Segment Open
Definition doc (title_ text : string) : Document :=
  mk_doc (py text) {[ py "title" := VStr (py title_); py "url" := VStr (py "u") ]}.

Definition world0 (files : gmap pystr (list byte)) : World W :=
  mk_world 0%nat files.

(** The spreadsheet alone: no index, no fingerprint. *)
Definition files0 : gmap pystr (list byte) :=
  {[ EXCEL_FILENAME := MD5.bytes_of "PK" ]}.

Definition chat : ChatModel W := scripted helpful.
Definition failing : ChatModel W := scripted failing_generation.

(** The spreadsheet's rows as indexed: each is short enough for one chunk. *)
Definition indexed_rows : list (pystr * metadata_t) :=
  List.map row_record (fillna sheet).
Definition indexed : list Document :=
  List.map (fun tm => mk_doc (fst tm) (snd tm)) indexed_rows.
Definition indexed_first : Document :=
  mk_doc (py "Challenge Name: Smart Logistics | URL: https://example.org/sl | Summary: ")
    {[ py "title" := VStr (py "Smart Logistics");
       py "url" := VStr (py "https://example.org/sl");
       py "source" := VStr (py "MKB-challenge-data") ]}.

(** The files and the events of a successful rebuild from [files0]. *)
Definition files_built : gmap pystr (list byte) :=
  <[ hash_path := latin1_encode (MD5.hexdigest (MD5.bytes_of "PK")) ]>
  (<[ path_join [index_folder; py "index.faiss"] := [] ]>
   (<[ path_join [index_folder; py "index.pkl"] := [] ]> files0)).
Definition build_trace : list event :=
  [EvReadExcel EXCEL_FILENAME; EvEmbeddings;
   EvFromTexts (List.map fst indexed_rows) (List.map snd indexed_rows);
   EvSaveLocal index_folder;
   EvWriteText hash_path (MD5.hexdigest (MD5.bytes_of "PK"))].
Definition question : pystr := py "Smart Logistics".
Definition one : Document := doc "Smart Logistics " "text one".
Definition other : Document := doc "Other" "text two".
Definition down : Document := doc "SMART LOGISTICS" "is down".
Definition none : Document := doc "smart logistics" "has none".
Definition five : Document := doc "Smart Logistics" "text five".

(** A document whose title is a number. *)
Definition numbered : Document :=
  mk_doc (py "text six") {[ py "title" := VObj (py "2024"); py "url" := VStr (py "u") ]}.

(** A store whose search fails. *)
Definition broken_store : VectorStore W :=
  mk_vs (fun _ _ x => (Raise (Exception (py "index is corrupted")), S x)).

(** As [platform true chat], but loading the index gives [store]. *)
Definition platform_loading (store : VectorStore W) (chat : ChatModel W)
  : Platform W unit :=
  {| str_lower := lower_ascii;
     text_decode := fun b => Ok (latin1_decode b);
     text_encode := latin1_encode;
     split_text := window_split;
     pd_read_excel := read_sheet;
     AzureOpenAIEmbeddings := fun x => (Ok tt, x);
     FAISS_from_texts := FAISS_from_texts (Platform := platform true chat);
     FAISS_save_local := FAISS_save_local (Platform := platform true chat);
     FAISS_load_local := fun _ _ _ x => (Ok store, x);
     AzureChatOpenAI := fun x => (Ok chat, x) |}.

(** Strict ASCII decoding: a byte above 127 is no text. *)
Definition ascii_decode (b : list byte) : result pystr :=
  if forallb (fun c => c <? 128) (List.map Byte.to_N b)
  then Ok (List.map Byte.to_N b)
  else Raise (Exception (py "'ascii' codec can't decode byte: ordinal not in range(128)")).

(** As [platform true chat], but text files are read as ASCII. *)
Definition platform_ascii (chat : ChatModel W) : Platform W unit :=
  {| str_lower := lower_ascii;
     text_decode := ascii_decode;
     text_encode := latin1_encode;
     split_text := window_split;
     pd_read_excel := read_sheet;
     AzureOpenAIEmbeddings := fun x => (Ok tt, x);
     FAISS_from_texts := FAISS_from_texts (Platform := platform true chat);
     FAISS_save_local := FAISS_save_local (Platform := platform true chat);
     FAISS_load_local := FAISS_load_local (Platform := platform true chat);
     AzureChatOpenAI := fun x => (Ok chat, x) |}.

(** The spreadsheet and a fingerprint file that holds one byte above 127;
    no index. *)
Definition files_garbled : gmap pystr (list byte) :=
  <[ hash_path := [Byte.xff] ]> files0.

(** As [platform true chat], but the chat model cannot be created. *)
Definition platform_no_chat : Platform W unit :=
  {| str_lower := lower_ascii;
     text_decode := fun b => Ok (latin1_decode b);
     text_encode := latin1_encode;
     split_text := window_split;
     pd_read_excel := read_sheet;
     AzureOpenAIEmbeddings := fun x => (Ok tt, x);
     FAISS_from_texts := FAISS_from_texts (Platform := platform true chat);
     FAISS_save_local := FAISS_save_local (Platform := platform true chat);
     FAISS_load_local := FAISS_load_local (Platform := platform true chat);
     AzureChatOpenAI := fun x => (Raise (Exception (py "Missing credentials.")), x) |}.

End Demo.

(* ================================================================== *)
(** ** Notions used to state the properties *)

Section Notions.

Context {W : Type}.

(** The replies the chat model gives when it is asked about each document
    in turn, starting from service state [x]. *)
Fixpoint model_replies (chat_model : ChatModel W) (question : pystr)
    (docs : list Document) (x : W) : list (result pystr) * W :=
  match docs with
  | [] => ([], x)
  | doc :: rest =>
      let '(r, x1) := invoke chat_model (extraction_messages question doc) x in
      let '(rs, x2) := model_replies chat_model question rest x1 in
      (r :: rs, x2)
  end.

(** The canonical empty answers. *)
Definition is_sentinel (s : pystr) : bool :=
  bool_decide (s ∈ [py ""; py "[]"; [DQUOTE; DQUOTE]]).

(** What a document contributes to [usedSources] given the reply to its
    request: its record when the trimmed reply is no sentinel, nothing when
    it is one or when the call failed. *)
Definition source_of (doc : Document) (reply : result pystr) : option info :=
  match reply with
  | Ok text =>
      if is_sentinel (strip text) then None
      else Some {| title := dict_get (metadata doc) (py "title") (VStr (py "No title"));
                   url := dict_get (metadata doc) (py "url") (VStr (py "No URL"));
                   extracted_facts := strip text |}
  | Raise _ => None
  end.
Segment Closed
Your task →
Word for word, restate the lines of the listing above starting at the line with "else Raise (Exception" and ending at the line with "doc :: rest =>", and nothing outside them.

Response →
  else Raise (Exception (py "'ascii' codec can't decode byte: ordinal not in range(128)")).

(** As [platform true chat], but text files are read as ASCII. *)
Definition platform_ascii (chat : ChatModel W) : Platform W unit :=
  {| str_lower := lower_ascii;
     text_decode := ascii_decode;
     text_encode := latin1_encode;
     split_text := window_split;
     pd_read_excel := read_sheet;
     AzureOpenAIEmbeddings := fun x => (Ok tt, x);
     FAISS_from_texts := FAISS_from_texts (Platform := platform true chat);
     FAISS_save_local := FAISS_save_local (Platform := platform true chat);
     FAISS_load_local := FAISS_load_local (Platform := platform true chat);
     AzureChatOpenAI := fun x => (Ok chat, x) |}.

(** The spreadsheet and a fingerprint file that holds one byte above 127;
    no index. *)
Definition files_garbled : gmap pystr (list byte) :=
  <[ hash_path := [Byte.xff] ]> files0.

(** As [platform true chat], but the chat model cannot be created. *)
Definition platform_no_chat : Platform W unit :=
  {| str_lower := lower_ascii;
     text_decode := fun b => Ok (latin1_decode b);
     text_encode := latin1_encode;
     split_text := window_split;
     pd_read_excel := read_sheet;
     AzureOpenAIEmbeddings := fun x => (Ok tt, x);
     FAISS_from_texts := FAISS_from_texts (Platform := platform true chat);
     FAISS_save_local := FAISS_save_local (Platform := platform true chat);
     FAISS_load_local := FAISS_load_local (Platform := platform true chat);
     AzureChatOpenAI := fun x => (Raise (Exception (py "Missing credentials.")), x) |}.

End Demo.

(* ================================================================== *)
(** ** Notions used to state the properties *)

Section Notions.

Context {W : Type}.

(** The replies the chat model gives when it is asked about each document
    in turn, starting from service state [x]. *)
Fixpoint model_replies (chat_model : ChatModel W) (question : pystr)
    (docs : list Document) (x : W) : list (result pystr) * W :=
  match docs with
  | [] => ([], x)
  | doc :: rest =>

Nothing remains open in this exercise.